(イラストレーションNo.db003)
イラスト/村上春樹「とことん無反省なハンバーガー」
こんにちは。イラストレーターのAkihisaです。
「本に登場する料理」シリーズのイラスト、3作目。
第1作目に続き、村上春樹の「ダンス・ダンス・ダンス」から、「トマトケチャップがとことん無反省なハンバーガー」を描いてみました。
速読で読み返してみる村上春樹作品
本に登場する料理を描いてみよう、と思い立って、最初に手にしたのが「ダンス・ダンス・ダンス」でした。
細かく読み返していると時間がかかって大変なので、見開き2ページを30秒ぐらいの早読みで頭からざっと目を通しているんですが、今さらながら、料理の描写が多くて楽しいです。
結構な速読で内容をさらっていますが、20年以上前とはいえ、何度も繰り返し読んだ小説だけあって、十分に楽しい。
食や料理の箇所に当たった時だけは、ゆっくりと、超遅読で読み直しています。
「トマトケチャップがとことん無反省なハンバーガー」は、講談社文庫版「ダンス・ダンス・ダンス」下巻、70ページに登場します。
ユキと二人で、ハワイのビーチでゆっくり寝転んで日焼けしたあと、まもなく沈もうとする太陽を見ながら僕が言うセリフです。
「もう帰ろう」と僕は言った。
「日も暮れたし腹も減った。少し散歩してまともなハンバーガーを食べにいこう。
肉がかりっとしてジューシーで、トマト・ケチャップがとことん無反省で、美味く焦げたリアルな玉葱のはさんである本物のハンバーガー」彼女は肯いたが、立ち上がらずにじっとそのままの姿勢でうずくまっていた。
(中略)
「大丈夫だよ。まだ明日がある。何も考えなくていい。明日が終われば明後日がある」と僕は言った。
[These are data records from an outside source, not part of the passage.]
Lemma parents_loop_exact fuel :
  forall st out,
    climbing ancestor_map visible_bars task_id st ->
    parents_loop fuel ancestor_map visible_bars st = Some out ->
    NoDup out
    /\ forall n, n ∈ out
         <-> exists d, tc (above ancestor_map) task_id d /\ get_bar visible_bars d = Some n.
Proof.
  assert (Done : forall out pr,
             climbing ancestor_map visible_bars task_id (out, [], pr) ->
             NoDup out
             /\ forall n, n ∈ out
                  <-> exists d, tc (above ancestor_map) task_id d
                                /\ get_bar visible_bars d = Some n).
  { intros out pr (I1 & I2 & (L & NL & ML & EL) & I5 & I6). subst out.
    split; [apply NoDup_bars, NL |].
    intros n. rewrite list_elem_of_omap. split.
    - intros (d & Hd & G). exists d. split; [apply I2, ML, Hd | exact G].
    - intros (d & T & G). exists d. split; [| exact G]. apply ML.
      destruct (I5 d T) as [? | (w & Hw & _)]; [assumption |].
      apply elem_of_nil in Hw. contradiction. }
  induction fuel as [| fuel IH]; intros [[out tp] pr] res Hc H.
  - destruct tp; [| discriminate H]. cbn in H. injection H as <-. eapply Done, Hc.
  - destruct tp as [| c tp].
    + cbn in H. injection H as <-. eapply Done, Hc.
    + cbn [parents_loop] in H. eapply IH; [| exact H]. apply climbing_climb, Hc.
Qed.

Lemma climbing_start : climbing ancestor_map visible_bars task_id ([], [task_id], ∅).
Proof.
  split; [| split; [| split; [| split]]].
  - intros d Hd. apply list_elem_of_singleton in Hd as ->. reflexivity.
  - intros d Hd. apply elem_of_empty in Hd. contradiction.
  - exists []. split; [constructor |]. split; [| reflexivity].
    intros d. rewrite elem_of_nil, elem_of_empty. tauto.
  - intros v Hv. right. exists task_id. split; [apply list_elem_of_singleton; reflexivity | exact Hv].
  - intros d Hd. apply elem_of_empty in Hd. contradiction.
Qed.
彼女は僕の顔を見上げ、にっこりとした。僕が手をさしだすと、彼女はそれを握って立ち上がった。村上春樹「ダンス・ダンス・ダンス」(下)講談社文庫より引用
「ダンス・ダンス・ダンス」はユキとのやりとりが楽しい
直接食べるシーンでも、料理をする場面でもなんでもないですが、僕はこのへんのユキとのやりとり、セリフが好きです。
北海道から東京に戻って以来、少しずつ距離を縮め、気のおけない友人になっていく二人は、お似合いのカップルみたいに見えます。
たくさんの村上作品の中でも、僕はユキとのやりとりがとても好きだなと、今回読み返してみて思いました。
五反田くん、そしてユキとのやりとりが、この作品の魅力の大きなウェイトを占めているなと感じます。
作品紹介
失われた心の震えを回復するために、「僕」は様々な喪失と絶望の世界を通り抜けていく。
渋谷の雑踏からホノルルのダウンタウンまで―。そ
こではあらゆることが起こりうる。羊男、美少女、娼婦、片腕の詩人、映画スター、そして幾つかの殺人が―。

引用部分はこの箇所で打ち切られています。